HOW TO COMPLETE THIS TASK:
In the entries below, the lines from the one with "assert (mb_next mb4" through the one with "rewrite (pick_number p" are to be copied exactly; both ends count.

RECORDS FOR THIS TASK:
BEGIN

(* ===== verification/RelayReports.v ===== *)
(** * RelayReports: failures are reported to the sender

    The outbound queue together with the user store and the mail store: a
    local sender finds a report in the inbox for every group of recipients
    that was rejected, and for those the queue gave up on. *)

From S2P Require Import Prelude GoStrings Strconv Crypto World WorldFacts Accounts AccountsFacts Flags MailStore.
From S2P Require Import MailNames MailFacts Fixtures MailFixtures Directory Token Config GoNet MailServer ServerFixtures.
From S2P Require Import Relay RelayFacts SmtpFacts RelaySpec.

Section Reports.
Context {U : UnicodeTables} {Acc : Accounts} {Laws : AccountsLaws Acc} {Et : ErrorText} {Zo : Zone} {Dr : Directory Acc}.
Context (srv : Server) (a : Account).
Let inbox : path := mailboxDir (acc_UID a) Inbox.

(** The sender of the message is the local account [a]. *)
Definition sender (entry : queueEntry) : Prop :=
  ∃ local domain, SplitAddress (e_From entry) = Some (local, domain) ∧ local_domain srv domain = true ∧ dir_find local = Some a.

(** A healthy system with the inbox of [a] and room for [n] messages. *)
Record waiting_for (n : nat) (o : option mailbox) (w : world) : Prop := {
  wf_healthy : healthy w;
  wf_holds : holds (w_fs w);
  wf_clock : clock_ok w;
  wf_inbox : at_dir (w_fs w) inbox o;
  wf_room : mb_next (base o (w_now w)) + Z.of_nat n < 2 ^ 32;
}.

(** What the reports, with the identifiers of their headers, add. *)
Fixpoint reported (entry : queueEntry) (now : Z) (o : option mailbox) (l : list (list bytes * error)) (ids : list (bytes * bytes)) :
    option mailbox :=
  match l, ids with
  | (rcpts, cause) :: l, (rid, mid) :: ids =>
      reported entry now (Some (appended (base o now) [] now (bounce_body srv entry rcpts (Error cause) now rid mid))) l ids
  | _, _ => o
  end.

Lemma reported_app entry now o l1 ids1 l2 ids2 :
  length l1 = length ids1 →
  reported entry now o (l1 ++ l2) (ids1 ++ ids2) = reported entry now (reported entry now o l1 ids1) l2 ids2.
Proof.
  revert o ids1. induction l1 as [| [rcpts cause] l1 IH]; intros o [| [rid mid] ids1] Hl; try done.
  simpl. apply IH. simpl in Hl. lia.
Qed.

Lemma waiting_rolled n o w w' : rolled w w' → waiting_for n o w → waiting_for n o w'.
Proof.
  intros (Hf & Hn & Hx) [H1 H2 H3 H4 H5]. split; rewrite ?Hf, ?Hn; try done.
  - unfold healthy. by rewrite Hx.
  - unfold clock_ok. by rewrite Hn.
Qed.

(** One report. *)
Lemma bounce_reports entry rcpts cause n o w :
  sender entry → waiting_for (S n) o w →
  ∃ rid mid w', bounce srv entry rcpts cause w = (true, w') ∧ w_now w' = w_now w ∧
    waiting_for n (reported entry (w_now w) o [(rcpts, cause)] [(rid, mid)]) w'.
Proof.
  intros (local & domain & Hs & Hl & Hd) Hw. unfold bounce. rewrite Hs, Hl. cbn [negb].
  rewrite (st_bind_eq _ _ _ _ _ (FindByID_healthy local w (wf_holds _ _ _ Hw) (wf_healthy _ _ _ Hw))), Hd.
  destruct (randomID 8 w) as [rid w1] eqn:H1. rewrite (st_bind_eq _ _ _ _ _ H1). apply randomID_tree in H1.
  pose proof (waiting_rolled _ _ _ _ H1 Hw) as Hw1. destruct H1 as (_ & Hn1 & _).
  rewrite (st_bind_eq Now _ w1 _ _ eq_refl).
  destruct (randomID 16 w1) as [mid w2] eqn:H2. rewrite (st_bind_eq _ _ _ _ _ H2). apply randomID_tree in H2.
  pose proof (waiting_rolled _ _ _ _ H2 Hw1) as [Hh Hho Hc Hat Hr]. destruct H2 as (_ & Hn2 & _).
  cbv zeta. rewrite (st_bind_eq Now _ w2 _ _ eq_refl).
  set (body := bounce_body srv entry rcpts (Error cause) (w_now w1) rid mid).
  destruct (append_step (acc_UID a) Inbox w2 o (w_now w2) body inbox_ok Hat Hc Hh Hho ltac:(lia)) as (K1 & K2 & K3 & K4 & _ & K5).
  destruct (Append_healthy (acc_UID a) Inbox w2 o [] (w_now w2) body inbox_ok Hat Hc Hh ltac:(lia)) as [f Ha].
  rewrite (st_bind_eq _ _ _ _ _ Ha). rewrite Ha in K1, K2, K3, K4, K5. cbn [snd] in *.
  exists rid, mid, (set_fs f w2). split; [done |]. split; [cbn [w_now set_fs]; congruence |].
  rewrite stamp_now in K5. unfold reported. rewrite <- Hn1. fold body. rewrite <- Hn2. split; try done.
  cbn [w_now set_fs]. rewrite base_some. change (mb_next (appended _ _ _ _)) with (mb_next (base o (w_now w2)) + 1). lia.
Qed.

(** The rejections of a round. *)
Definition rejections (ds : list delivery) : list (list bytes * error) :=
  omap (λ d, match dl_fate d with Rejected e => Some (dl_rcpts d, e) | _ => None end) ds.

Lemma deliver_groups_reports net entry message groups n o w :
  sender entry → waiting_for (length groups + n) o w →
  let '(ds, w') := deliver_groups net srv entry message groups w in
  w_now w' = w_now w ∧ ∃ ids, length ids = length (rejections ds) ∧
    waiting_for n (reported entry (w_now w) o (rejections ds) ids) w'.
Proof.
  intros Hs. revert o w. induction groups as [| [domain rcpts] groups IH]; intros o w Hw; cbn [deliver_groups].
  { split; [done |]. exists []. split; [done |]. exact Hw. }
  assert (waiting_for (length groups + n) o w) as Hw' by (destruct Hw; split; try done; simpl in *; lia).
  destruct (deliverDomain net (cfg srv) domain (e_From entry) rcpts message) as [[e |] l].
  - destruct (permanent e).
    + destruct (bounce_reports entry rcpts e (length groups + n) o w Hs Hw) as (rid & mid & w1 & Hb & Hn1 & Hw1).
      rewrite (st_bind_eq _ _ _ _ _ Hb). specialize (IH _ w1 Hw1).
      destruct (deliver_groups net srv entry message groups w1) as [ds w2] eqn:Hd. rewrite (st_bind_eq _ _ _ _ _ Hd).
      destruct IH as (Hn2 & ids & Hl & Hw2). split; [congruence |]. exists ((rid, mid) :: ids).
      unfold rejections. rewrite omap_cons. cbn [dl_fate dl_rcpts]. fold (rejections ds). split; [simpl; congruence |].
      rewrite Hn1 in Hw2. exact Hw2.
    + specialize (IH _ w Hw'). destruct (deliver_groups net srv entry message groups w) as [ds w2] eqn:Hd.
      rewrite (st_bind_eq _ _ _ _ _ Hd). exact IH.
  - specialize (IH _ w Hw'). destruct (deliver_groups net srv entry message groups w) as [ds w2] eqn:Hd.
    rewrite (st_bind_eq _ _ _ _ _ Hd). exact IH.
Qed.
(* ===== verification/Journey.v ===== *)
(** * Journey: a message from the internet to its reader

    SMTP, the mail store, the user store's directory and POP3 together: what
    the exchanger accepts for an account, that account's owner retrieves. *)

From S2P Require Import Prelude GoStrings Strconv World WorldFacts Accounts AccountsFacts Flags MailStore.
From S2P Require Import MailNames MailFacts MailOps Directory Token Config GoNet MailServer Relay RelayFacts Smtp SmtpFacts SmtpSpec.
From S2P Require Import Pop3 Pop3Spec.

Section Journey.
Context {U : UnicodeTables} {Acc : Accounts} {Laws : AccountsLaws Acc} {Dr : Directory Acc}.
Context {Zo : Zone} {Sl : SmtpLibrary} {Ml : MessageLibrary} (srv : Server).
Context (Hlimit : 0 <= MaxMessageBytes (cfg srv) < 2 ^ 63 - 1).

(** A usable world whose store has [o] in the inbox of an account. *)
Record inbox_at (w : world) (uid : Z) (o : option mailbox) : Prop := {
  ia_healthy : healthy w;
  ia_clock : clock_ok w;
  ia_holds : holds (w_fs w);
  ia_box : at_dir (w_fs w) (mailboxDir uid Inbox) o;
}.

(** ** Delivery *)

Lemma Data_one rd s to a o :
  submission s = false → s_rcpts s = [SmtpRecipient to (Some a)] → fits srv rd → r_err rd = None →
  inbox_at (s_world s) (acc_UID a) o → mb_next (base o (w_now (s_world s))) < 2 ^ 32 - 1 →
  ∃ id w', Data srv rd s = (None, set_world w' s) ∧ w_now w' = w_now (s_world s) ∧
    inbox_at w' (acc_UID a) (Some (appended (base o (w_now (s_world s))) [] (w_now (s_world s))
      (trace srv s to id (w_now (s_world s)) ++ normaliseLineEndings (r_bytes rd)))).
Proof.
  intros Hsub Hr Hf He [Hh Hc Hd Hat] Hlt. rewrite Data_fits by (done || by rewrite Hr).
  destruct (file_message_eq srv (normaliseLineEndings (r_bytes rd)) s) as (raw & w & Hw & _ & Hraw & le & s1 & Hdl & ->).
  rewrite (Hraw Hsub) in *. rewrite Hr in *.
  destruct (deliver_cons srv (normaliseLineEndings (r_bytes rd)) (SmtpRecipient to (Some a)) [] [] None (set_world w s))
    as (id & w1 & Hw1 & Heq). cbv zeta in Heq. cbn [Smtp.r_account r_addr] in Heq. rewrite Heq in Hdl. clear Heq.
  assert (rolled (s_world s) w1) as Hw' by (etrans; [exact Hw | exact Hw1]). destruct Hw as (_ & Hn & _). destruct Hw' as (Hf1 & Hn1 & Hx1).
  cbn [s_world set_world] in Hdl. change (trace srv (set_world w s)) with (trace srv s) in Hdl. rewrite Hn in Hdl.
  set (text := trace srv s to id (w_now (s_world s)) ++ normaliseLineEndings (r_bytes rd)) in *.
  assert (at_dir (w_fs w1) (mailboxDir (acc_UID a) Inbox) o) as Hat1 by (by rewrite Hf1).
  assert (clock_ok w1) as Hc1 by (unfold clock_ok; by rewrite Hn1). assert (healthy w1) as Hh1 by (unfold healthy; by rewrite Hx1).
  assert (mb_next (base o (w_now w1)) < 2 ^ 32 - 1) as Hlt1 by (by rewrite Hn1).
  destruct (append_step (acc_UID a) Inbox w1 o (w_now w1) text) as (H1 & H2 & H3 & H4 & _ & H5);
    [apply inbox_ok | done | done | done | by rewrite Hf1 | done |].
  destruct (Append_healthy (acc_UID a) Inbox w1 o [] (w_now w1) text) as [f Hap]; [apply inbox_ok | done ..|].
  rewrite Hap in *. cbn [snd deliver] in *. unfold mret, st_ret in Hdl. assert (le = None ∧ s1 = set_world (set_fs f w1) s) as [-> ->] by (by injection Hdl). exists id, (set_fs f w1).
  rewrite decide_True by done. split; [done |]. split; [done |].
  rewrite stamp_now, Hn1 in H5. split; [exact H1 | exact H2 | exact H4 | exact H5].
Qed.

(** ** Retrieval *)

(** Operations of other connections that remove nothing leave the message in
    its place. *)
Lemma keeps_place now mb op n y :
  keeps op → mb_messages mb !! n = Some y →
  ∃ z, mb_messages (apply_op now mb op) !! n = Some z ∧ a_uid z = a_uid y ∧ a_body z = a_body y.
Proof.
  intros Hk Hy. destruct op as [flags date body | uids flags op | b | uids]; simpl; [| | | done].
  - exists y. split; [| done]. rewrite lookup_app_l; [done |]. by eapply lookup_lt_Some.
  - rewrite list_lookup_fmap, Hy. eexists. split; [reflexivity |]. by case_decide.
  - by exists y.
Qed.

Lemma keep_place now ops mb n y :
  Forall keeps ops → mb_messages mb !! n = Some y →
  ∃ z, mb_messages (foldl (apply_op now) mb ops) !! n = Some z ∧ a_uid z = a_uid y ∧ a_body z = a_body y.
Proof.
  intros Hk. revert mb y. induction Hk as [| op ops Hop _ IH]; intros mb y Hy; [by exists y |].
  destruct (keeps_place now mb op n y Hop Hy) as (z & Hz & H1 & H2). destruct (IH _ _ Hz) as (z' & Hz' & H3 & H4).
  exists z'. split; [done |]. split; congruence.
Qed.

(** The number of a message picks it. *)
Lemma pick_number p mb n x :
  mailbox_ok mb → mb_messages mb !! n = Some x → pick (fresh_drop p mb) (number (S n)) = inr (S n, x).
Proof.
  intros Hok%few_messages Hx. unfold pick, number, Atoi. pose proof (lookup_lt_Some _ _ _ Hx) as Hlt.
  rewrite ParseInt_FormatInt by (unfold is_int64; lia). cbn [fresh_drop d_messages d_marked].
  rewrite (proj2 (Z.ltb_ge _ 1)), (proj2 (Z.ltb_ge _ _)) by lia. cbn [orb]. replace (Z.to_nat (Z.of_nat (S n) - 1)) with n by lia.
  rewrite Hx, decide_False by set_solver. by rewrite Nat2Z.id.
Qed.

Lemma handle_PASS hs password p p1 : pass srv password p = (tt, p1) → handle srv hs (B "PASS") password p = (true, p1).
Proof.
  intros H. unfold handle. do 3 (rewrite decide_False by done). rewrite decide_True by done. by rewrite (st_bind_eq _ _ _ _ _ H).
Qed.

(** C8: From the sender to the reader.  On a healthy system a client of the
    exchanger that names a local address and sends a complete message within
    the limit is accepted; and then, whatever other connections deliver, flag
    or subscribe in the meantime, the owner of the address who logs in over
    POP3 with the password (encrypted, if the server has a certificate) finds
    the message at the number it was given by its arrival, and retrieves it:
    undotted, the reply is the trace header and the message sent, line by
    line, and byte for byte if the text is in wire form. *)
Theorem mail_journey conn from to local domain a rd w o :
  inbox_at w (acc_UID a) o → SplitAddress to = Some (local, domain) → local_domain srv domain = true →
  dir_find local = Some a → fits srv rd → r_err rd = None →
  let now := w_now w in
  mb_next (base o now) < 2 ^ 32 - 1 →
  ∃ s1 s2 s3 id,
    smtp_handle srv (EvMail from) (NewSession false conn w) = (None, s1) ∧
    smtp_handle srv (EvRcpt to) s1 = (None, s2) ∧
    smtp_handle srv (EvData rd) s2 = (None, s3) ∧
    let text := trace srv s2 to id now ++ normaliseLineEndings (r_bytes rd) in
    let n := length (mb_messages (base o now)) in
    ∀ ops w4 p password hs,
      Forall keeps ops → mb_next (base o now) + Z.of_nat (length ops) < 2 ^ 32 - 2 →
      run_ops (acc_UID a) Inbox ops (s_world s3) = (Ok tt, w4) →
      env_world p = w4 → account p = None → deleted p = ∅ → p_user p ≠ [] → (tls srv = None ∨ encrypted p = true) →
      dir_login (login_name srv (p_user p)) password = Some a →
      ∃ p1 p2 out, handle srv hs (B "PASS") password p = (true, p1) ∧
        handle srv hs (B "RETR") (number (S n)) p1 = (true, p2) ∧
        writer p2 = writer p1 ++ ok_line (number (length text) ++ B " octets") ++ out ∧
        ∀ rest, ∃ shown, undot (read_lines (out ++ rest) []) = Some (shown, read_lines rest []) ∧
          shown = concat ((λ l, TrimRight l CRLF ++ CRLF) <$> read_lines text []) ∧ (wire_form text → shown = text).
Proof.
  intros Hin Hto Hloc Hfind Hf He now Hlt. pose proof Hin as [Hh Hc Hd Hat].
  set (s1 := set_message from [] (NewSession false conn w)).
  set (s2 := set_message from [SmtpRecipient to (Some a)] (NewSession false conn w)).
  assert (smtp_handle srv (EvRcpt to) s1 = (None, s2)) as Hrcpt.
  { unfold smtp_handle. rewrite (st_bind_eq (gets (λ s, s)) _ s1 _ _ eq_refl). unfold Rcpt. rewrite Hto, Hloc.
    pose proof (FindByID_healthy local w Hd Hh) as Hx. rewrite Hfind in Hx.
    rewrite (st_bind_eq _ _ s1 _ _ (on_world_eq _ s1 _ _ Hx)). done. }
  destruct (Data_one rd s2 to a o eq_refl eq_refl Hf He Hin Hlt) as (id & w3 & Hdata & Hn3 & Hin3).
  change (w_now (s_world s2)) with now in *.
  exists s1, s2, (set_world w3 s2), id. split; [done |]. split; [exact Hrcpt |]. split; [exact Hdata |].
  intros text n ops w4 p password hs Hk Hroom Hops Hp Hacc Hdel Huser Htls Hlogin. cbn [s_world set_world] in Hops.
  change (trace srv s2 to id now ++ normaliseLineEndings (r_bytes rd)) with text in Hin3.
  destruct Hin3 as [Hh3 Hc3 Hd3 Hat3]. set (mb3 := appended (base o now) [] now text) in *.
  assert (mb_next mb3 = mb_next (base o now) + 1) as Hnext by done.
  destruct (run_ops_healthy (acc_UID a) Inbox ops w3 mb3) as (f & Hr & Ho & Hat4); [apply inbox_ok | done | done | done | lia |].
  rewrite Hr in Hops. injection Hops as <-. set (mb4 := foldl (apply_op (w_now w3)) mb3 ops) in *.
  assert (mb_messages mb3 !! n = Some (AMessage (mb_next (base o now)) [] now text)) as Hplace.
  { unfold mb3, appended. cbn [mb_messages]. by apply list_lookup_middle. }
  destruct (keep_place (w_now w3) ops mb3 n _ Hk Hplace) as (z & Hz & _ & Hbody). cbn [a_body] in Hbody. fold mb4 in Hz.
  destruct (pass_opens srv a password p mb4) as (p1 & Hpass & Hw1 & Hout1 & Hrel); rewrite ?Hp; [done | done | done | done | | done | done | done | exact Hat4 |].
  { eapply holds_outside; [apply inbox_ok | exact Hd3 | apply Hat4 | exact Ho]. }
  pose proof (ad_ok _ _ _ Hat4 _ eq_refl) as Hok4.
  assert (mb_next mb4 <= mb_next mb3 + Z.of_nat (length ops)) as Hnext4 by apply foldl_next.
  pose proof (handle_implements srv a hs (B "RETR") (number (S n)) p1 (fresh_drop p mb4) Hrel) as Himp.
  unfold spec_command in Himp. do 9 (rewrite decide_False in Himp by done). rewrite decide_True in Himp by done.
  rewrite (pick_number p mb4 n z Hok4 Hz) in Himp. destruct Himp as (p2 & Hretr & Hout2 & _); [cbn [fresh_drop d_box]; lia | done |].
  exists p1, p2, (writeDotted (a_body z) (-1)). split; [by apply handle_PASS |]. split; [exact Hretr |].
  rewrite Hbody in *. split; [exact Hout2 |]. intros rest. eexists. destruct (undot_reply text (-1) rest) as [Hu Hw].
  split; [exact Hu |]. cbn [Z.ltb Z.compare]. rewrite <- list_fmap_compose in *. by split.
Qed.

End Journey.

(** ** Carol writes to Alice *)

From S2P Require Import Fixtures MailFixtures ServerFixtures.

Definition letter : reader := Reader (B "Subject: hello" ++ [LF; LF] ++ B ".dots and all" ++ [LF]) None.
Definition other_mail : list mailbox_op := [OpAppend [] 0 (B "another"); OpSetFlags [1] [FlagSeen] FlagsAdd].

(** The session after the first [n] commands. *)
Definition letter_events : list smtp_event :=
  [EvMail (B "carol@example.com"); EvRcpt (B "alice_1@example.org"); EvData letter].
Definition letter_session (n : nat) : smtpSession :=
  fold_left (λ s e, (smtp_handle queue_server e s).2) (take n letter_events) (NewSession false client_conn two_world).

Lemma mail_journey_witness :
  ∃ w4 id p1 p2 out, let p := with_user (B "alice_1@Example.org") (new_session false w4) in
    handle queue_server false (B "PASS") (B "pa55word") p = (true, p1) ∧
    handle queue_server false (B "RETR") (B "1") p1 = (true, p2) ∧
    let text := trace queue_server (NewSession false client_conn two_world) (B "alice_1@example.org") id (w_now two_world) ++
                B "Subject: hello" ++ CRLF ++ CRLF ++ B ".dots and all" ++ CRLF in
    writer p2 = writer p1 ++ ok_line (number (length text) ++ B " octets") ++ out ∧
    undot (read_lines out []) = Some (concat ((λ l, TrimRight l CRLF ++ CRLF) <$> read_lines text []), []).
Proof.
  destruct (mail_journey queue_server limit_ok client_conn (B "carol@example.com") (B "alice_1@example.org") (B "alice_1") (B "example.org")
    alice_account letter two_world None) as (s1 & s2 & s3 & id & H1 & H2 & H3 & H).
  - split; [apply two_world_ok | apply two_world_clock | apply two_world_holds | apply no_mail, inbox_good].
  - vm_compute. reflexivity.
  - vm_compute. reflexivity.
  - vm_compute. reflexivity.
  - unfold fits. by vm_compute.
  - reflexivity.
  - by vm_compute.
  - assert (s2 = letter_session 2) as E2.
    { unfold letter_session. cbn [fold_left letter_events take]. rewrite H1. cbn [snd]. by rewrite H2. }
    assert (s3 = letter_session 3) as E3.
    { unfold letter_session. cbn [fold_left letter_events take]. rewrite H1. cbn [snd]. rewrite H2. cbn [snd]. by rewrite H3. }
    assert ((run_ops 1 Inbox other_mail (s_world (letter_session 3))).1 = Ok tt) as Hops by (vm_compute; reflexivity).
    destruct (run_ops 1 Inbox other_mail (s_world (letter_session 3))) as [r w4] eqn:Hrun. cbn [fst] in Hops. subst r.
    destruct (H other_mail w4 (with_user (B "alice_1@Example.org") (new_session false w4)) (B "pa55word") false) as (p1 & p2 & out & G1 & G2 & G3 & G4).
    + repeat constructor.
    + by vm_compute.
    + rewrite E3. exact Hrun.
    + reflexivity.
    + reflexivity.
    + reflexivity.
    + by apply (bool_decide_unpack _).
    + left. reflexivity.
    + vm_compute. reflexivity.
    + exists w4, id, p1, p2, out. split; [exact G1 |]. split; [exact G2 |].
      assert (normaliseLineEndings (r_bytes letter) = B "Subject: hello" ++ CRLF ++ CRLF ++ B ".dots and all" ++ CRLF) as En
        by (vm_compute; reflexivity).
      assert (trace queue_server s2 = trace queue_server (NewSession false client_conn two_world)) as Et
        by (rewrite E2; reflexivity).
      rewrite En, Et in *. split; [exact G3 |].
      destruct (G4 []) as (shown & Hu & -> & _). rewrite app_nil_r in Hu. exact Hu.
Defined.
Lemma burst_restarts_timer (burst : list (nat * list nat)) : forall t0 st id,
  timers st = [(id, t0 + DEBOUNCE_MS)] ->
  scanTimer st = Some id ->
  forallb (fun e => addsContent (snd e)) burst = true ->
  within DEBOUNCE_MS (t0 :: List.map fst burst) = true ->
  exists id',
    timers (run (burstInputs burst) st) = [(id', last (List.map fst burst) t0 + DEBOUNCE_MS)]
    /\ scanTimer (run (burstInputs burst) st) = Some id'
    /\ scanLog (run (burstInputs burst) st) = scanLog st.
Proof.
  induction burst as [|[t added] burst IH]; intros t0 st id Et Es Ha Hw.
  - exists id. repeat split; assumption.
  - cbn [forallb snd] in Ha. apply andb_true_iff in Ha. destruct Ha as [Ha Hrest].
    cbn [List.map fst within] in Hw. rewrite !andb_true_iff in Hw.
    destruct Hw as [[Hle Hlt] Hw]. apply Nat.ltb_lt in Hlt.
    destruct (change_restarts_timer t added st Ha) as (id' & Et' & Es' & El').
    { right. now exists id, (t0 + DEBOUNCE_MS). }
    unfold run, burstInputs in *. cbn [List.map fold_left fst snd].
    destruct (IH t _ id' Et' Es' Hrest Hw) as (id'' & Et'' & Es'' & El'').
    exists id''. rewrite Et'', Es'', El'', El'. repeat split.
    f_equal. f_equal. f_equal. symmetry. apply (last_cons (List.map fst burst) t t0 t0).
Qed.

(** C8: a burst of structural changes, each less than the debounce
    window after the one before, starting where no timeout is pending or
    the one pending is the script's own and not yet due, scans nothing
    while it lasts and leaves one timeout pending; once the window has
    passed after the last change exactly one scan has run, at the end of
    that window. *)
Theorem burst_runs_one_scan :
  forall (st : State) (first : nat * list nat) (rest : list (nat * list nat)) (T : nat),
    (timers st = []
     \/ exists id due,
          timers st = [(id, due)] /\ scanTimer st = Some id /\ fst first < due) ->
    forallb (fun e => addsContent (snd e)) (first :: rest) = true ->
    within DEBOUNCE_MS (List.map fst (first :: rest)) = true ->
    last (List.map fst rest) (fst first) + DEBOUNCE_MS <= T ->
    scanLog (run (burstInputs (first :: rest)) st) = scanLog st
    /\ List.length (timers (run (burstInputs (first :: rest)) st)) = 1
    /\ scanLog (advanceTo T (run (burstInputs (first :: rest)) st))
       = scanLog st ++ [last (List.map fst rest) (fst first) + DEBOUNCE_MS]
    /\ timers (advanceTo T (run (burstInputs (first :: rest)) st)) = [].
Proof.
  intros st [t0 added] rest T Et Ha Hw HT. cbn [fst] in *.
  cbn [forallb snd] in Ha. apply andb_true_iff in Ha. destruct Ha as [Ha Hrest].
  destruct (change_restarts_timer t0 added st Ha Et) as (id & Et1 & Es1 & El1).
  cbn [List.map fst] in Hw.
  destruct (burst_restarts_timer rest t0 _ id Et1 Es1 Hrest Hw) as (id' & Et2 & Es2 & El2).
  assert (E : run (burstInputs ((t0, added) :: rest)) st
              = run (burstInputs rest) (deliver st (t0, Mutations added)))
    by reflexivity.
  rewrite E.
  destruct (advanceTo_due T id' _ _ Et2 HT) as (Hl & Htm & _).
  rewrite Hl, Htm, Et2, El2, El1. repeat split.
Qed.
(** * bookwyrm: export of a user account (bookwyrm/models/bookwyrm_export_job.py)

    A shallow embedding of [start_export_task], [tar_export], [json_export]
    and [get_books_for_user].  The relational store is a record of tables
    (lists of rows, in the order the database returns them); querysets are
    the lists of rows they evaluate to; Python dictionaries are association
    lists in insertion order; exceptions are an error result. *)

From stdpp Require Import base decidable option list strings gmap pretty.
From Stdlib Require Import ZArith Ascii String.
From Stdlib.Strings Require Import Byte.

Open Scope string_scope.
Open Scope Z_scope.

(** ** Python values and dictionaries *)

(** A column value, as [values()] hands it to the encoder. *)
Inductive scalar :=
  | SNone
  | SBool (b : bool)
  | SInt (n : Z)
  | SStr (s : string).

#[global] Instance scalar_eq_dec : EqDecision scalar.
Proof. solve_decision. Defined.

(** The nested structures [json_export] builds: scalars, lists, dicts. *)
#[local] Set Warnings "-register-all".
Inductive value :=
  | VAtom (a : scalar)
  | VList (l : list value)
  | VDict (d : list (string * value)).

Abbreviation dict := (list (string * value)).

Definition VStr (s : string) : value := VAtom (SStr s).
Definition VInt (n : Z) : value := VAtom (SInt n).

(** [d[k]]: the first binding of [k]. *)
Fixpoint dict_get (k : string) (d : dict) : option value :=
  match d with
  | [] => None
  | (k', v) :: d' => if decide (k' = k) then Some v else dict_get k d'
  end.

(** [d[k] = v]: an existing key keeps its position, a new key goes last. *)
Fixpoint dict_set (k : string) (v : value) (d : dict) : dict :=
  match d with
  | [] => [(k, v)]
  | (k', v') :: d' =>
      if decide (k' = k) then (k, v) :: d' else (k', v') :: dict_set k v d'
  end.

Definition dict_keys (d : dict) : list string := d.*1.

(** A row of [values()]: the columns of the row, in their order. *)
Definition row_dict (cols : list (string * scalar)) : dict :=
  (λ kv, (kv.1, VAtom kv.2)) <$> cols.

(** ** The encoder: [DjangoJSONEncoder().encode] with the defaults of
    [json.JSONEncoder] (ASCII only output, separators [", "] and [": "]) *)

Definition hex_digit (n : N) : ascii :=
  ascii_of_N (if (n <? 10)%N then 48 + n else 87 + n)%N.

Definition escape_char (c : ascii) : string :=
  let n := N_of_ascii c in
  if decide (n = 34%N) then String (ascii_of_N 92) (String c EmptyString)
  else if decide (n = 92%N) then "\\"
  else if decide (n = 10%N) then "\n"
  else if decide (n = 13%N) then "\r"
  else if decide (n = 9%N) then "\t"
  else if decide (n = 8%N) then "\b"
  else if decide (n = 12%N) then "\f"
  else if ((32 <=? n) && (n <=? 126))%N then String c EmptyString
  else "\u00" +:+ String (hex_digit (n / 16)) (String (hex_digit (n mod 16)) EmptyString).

END

RESULT FOR THIS EXERCISE:
  assert (mb_next mb4 <= mb_next mb3 + Z.of_nat (length ops)) as Hnext4 by apply foldl_next.
  pose proof (handle_implements srv a hs (B "RETR") (number (S n)) p1 (fresh_drop p mb4) Hrel) as Himp.
  unfold spec_command in Himp. do 9 (rewrite decide_False in Himp by done). rewrite decide_True in Himp by done.
  rewrite (pick_number p mb4 n z Hok4 Hz) in Himp. destruct Himp as (p2 & Hretr & Hout2 & _); [cbn [fresh_drop d_box]; lia | done |].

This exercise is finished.